Copy each line below that includes "right".

---------- Task input ----------

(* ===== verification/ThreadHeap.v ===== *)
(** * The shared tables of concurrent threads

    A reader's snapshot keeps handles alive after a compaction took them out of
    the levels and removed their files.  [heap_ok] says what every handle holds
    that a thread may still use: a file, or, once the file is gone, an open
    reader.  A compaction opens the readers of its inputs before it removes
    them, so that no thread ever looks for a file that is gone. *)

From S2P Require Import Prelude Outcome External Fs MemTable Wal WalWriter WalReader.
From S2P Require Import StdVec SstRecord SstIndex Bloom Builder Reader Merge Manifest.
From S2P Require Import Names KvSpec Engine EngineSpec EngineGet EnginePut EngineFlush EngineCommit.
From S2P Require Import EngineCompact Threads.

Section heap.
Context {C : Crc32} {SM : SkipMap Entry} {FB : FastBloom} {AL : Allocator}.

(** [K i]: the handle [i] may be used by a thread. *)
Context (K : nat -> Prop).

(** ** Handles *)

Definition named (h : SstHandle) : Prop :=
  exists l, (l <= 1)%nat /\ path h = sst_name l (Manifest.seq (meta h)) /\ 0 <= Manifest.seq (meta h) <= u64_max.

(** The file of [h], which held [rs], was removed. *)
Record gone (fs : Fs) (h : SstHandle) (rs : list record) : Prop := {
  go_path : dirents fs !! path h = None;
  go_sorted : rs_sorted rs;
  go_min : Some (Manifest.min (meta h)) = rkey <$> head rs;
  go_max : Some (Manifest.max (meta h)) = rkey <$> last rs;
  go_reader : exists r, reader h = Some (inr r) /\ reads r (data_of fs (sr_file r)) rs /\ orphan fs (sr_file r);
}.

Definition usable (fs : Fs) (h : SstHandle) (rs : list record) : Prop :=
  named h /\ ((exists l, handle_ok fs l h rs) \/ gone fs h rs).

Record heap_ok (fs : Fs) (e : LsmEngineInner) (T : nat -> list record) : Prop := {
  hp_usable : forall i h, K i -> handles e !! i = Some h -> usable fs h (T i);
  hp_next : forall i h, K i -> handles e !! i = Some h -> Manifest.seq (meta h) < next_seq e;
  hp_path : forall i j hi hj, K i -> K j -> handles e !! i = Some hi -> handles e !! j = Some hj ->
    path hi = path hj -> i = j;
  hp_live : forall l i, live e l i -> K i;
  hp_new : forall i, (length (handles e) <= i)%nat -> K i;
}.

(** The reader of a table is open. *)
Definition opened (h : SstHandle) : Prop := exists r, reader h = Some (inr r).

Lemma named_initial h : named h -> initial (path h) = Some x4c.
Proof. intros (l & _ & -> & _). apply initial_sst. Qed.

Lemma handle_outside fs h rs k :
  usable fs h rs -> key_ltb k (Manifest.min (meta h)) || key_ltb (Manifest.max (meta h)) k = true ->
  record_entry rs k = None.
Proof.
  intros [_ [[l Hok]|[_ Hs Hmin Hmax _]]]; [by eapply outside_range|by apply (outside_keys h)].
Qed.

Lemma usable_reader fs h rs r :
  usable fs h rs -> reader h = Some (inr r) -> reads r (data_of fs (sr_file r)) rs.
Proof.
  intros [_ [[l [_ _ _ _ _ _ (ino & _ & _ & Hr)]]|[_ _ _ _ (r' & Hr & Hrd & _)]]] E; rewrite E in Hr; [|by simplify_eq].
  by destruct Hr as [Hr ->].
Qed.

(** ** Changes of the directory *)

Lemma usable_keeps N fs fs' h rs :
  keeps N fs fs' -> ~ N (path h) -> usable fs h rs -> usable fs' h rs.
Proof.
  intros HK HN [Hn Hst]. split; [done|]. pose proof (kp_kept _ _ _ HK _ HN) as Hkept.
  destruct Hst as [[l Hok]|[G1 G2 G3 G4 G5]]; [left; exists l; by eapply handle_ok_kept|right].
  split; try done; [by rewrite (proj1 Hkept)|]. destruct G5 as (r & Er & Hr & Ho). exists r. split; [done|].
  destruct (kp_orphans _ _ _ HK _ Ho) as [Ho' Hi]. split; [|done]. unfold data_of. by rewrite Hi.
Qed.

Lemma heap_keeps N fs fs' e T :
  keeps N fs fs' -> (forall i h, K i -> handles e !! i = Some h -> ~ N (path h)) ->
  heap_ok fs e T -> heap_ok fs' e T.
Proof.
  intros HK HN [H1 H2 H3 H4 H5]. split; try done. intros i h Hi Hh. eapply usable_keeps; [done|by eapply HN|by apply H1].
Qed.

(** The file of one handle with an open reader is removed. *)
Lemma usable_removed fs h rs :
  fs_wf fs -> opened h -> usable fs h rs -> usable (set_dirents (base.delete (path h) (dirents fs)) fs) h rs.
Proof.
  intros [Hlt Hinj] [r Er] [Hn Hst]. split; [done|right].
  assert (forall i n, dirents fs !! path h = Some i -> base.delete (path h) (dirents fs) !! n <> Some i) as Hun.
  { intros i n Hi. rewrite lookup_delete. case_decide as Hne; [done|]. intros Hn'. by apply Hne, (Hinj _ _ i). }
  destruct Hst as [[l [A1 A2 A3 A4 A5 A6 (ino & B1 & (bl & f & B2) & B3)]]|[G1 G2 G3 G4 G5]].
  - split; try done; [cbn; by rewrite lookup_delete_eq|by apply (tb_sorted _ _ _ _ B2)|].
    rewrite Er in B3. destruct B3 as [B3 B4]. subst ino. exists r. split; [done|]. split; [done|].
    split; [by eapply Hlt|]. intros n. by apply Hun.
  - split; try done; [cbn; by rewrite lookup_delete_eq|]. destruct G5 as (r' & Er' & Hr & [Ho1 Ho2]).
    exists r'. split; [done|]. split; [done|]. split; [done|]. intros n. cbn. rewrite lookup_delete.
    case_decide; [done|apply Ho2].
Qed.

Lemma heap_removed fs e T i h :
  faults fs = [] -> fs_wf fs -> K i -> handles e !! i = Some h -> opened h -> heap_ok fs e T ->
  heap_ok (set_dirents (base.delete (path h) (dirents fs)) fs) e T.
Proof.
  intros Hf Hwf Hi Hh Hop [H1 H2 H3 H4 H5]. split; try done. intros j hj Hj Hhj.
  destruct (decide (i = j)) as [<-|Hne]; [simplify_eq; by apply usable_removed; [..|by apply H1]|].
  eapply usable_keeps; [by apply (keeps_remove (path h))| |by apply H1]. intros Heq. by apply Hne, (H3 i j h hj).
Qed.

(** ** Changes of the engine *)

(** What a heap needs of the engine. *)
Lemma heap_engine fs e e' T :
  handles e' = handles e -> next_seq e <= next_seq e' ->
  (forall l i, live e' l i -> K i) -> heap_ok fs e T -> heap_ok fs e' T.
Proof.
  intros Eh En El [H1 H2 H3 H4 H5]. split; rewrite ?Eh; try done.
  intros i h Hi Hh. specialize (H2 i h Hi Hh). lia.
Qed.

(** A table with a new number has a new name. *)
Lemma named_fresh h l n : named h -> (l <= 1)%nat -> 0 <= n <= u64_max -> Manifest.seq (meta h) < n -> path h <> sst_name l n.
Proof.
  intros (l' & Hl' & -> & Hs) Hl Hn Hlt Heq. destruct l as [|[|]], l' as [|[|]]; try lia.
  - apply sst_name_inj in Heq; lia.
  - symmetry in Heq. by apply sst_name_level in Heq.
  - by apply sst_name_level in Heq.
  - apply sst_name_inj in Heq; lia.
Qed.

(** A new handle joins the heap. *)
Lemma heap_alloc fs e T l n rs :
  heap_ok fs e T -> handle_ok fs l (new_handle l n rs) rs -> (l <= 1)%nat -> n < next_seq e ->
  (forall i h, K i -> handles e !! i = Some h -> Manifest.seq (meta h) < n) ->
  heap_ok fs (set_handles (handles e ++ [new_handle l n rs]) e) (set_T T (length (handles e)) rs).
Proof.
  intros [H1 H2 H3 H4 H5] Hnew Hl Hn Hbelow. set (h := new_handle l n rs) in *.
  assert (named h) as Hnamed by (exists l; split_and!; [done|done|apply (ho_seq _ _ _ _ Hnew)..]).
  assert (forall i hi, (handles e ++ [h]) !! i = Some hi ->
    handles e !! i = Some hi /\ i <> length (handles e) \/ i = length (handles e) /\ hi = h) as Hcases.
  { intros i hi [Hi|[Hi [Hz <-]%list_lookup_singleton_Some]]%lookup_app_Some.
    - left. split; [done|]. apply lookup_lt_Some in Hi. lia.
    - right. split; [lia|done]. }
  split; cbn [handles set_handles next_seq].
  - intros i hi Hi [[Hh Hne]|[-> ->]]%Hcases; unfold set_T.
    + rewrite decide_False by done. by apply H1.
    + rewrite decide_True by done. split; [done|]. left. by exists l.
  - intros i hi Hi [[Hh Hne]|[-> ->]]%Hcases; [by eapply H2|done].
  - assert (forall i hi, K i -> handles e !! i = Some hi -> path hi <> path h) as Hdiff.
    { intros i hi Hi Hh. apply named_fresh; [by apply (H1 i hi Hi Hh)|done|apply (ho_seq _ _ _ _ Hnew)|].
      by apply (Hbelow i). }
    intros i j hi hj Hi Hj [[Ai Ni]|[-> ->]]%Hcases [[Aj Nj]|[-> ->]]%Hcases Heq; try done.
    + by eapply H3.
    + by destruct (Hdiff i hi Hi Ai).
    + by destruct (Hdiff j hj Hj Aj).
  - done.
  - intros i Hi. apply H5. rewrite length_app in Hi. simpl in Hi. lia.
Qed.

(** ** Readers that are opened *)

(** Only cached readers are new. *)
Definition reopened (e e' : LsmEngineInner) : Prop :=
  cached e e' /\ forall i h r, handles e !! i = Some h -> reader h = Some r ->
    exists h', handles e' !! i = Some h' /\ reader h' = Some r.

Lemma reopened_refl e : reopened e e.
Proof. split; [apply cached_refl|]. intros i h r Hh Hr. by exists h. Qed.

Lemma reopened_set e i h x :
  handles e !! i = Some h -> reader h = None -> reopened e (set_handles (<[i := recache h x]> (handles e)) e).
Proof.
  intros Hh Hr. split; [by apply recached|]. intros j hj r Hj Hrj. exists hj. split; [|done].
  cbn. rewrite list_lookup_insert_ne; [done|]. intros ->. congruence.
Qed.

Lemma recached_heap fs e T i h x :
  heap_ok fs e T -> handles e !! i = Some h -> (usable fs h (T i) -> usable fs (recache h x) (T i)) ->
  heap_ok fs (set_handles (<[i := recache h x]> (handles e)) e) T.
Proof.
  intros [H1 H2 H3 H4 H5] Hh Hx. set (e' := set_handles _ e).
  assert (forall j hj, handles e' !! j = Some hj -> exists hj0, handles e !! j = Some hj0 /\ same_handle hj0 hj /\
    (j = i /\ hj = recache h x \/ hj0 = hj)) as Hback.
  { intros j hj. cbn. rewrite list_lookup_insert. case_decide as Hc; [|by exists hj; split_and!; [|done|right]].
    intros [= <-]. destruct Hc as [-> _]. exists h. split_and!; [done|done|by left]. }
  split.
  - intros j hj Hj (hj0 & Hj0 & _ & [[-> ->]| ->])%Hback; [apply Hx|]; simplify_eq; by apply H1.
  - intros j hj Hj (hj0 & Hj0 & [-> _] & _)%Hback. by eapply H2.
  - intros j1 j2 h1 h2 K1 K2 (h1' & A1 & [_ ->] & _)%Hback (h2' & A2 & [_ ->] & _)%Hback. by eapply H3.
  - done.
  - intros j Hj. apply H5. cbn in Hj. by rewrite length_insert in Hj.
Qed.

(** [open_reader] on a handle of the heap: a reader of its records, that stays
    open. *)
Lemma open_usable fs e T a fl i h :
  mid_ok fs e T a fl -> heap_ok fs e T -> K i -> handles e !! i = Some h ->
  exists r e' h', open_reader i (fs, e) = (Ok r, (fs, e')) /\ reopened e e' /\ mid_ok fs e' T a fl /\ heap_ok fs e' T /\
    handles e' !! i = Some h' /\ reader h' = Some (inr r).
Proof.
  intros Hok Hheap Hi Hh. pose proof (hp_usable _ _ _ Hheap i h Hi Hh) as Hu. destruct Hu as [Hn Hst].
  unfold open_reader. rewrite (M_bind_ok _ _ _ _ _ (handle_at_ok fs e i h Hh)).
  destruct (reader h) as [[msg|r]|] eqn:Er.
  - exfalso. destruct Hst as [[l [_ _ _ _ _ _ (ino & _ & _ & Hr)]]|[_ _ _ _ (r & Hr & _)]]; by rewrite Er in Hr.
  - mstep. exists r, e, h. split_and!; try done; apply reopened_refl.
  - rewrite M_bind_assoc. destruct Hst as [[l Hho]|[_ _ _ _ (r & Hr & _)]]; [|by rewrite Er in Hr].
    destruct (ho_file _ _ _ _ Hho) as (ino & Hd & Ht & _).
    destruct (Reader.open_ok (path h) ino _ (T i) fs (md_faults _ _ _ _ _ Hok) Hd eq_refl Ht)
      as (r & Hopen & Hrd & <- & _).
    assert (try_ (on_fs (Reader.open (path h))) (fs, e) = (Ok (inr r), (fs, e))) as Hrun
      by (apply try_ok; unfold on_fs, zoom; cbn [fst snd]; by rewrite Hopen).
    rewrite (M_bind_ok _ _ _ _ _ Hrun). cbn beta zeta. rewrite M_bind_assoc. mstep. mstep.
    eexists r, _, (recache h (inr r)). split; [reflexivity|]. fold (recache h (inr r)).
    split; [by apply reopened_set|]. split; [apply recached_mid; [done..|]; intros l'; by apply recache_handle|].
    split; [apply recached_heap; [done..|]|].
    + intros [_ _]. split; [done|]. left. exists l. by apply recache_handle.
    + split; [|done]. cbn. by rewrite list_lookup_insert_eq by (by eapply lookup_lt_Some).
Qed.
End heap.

----------

§ Reply:
  destruct Hst as [[l Hok]|[G1 G2 G3 G4 G5]]; [left; exists l; by eapply handle_ok_kept|right].
  intros [Hlt Hinj] [r Er] [Hn Hst]. split; [done|right].
    - right. split; [lia|done]. }
  { intros j hj. cbn. rewrite list_lookup_insert. case_decide as Hc; [|by exists hj; split_and!; [|done|right]].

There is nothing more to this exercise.